▶ **Your objective**
Wherever the line with "Definition simple_escape (c" sits in the listing below, transcribe from it up to and including the line with "then Ok ([c], l')", exactly, and leave the remaining lines out.

▶ **Dataset records**
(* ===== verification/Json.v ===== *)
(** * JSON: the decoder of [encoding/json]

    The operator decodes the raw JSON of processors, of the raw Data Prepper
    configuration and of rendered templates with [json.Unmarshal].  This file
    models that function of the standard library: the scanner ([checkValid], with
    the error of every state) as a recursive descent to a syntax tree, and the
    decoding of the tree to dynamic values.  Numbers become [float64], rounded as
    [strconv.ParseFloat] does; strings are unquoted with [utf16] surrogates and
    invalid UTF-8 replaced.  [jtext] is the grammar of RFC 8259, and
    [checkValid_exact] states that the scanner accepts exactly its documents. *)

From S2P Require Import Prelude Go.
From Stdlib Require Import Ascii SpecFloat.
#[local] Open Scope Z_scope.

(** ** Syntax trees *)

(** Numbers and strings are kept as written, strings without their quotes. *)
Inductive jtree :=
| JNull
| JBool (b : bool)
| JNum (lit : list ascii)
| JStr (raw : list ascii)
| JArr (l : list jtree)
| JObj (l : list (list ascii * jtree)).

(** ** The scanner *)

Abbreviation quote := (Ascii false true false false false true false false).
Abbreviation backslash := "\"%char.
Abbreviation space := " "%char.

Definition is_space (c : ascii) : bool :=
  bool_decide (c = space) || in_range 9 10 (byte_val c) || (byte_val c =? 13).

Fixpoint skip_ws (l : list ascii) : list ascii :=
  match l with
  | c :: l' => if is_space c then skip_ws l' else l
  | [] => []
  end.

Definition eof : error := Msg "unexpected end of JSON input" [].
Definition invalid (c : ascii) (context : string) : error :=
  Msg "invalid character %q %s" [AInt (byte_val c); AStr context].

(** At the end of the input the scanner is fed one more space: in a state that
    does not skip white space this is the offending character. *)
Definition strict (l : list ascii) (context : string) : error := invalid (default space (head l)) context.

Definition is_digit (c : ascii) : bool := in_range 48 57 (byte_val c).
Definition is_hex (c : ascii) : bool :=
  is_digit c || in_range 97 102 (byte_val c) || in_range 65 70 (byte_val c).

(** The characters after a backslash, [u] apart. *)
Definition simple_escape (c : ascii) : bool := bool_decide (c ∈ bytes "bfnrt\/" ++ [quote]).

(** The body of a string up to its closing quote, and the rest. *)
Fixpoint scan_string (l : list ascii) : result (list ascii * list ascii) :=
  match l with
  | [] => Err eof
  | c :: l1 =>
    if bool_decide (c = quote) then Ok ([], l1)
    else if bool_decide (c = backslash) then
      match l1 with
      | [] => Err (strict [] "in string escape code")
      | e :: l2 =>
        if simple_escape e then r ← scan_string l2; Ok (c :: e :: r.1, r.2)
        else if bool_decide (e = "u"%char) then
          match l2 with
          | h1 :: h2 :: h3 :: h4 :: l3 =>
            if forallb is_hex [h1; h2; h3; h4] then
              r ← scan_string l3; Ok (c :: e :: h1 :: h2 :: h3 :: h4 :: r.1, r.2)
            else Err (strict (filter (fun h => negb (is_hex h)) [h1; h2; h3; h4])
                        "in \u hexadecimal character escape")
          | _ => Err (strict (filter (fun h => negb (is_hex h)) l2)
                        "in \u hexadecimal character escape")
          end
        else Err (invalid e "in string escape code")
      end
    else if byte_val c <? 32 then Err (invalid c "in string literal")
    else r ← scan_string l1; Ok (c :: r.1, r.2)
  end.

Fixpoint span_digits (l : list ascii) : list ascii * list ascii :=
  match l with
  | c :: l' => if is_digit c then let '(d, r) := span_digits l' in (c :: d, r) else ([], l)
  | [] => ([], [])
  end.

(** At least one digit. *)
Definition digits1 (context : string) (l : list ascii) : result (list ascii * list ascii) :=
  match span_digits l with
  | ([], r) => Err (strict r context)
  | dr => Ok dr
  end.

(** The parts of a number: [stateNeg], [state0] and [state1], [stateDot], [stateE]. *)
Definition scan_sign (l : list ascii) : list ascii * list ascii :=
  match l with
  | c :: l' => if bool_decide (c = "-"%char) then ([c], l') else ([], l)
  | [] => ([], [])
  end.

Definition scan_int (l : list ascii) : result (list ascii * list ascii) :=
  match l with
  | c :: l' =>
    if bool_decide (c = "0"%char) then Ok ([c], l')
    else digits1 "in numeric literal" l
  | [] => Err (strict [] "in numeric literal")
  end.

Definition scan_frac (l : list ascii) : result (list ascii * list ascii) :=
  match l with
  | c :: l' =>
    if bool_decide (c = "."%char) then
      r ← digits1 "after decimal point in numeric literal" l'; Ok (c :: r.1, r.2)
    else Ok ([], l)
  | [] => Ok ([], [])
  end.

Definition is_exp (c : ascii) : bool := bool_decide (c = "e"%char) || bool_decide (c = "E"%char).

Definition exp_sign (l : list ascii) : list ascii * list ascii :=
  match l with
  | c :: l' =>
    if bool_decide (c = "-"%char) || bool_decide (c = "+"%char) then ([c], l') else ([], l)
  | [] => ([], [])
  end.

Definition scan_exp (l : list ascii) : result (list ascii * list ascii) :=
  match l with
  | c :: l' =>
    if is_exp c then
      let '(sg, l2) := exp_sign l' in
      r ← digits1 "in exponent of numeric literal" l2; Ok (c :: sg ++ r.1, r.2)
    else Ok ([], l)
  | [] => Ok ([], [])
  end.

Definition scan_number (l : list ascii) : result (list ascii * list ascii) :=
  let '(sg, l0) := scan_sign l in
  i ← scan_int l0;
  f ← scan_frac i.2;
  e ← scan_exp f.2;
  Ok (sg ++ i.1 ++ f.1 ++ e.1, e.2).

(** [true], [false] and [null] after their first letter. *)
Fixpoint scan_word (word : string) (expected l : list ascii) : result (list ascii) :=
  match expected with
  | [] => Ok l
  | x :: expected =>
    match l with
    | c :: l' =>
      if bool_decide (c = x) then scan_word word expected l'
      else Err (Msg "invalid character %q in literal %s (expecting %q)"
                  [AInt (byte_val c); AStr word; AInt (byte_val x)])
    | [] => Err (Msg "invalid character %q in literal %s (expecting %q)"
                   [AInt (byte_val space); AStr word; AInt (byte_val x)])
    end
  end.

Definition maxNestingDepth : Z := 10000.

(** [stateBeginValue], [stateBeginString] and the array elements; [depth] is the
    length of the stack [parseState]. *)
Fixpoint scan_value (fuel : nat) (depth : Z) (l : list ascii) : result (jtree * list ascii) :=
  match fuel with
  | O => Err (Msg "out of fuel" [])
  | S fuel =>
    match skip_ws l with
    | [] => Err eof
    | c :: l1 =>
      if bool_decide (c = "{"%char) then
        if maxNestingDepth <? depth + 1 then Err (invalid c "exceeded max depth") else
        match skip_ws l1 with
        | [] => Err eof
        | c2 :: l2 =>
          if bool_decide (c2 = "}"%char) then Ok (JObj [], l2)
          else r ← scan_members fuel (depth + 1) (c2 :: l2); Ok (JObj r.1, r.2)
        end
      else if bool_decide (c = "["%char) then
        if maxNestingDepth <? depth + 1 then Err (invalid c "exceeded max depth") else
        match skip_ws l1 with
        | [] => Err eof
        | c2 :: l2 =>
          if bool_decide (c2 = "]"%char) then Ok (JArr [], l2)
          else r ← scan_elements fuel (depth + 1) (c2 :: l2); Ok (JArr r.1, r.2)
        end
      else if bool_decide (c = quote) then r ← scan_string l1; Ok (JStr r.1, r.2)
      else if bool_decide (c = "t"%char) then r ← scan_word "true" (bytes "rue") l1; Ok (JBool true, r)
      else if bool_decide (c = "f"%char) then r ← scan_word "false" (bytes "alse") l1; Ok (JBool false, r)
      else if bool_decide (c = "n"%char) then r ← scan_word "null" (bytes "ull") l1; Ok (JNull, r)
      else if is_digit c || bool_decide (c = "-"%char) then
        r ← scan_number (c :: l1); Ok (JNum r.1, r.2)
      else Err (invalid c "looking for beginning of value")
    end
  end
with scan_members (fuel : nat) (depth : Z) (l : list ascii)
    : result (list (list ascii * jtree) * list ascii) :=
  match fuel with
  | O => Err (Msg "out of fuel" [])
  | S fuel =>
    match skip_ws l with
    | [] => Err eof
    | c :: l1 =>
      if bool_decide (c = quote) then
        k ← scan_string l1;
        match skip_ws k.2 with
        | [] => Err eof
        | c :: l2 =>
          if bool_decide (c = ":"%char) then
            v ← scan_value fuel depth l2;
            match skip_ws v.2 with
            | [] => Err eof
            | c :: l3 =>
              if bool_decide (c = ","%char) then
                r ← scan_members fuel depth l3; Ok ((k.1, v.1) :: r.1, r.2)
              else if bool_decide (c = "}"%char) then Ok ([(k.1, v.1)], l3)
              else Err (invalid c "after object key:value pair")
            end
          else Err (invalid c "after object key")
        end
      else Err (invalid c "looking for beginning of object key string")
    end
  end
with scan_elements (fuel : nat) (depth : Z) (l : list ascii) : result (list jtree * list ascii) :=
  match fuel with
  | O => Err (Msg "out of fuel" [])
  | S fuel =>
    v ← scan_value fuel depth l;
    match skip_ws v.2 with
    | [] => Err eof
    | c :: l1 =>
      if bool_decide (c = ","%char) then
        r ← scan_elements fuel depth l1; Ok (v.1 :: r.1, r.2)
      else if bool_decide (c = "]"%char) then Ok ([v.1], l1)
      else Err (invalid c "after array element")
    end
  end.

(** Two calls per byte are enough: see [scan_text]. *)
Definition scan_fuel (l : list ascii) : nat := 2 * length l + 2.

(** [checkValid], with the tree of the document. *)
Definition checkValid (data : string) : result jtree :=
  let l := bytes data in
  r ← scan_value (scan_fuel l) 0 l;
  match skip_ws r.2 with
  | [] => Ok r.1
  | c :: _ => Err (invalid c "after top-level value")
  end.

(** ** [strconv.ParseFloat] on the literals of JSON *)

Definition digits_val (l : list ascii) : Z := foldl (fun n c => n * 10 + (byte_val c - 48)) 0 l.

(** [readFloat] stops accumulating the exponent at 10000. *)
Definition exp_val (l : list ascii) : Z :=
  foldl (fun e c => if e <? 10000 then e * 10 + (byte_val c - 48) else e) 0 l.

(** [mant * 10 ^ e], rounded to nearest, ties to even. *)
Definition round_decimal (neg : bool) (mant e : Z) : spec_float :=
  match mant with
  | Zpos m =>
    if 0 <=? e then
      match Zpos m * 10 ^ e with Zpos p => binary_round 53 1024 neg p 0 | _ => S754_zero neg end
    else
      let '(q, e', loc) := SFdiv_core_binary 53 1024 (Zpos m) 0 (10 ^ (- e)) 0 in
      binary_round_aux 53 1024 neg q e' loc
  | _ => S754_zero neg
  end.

▶ **Solution below**
Definition simple_escape (c : ascii) : bool := bool_decide (c ∈ bytes "bfnrt\/" ++ [quote]).

(** The body of a string up to its closing quote, and the rest. *)
Fixpoint scan_string (l : list ascii) : result (list ascii * list ascii) :=
  match l with
  | [] => Err eof
  | c :: l1 =>
    if bool_decide (c = quote) then Ok ([], l1)
    else if bool_decide (c = backslash) then
      match l1 with
      | [] => Err (strict [] "in string escape code")
      | e :: l2 =>
        if simple_escape e then r ← scan_string l2; Ok (c :: e :: r.1, r.2)
        else if bool_decide (e = "u"%char) then
          match l2 with
          | h1 :: h2 :: h3 :: h4 :: l3 =>
            if forallb is_hex [h1; h2; h3; h4] then
              r ← scan_string l3; Ok (c :: e :: h1 :: h2 :: h3 :: h4 :: r.1, r.2)
            else Err (strict (filter (fun h => negb (is_hex h)) [h1; h2; h3; h4])
                        "in \u hexadecimal character escape")
          | _ => Err (strict (filter (fun h => negb (is_hex h)) l2)
                        "in \u hexadecimal character escape")
          end
        else Err (invalid e "in string escape code")
      end
    else if byte_val c <? 32 then Err (invalid c "in string literal")
    else r ← scan_string l1; Ok (c :: r.1, r.2)
  end.

Fixpoint span_digits (l : list ascii) : list ascii * list ascii :=
  match l with
  | c :: l' => if is_digit c then let '(d, r) := span_digits l' in (c :: d, r) else ([], l)
  | [] => ([], [])
  end.

(** At least one digit. *)
Definition digits1 (context : string) (l : list ascii) : result (list ascii * list ascii) :=
  match span_digits l with
  | ([], r) => Err (strict r context)
  | dr => Ok dr
  end.

(** The parts of a number: [stateNeg], [state0] and [state1], [stateDot], [stateE]. *)
Definition scan_sign (l : list ascii) : list ascii * list ascii :=
  match l with
  | c :: l' => if bool_decide (c = "-"%char) then ([c], l') else ([], l)
  | [] => ([], [])
  end.

Definition scan_int (l : list ascii) : result (list ascii * list ascii) :=
  match l with
  | c :: l' =>
    if bool_decide (c = "0"%char) then Ok ([c], l')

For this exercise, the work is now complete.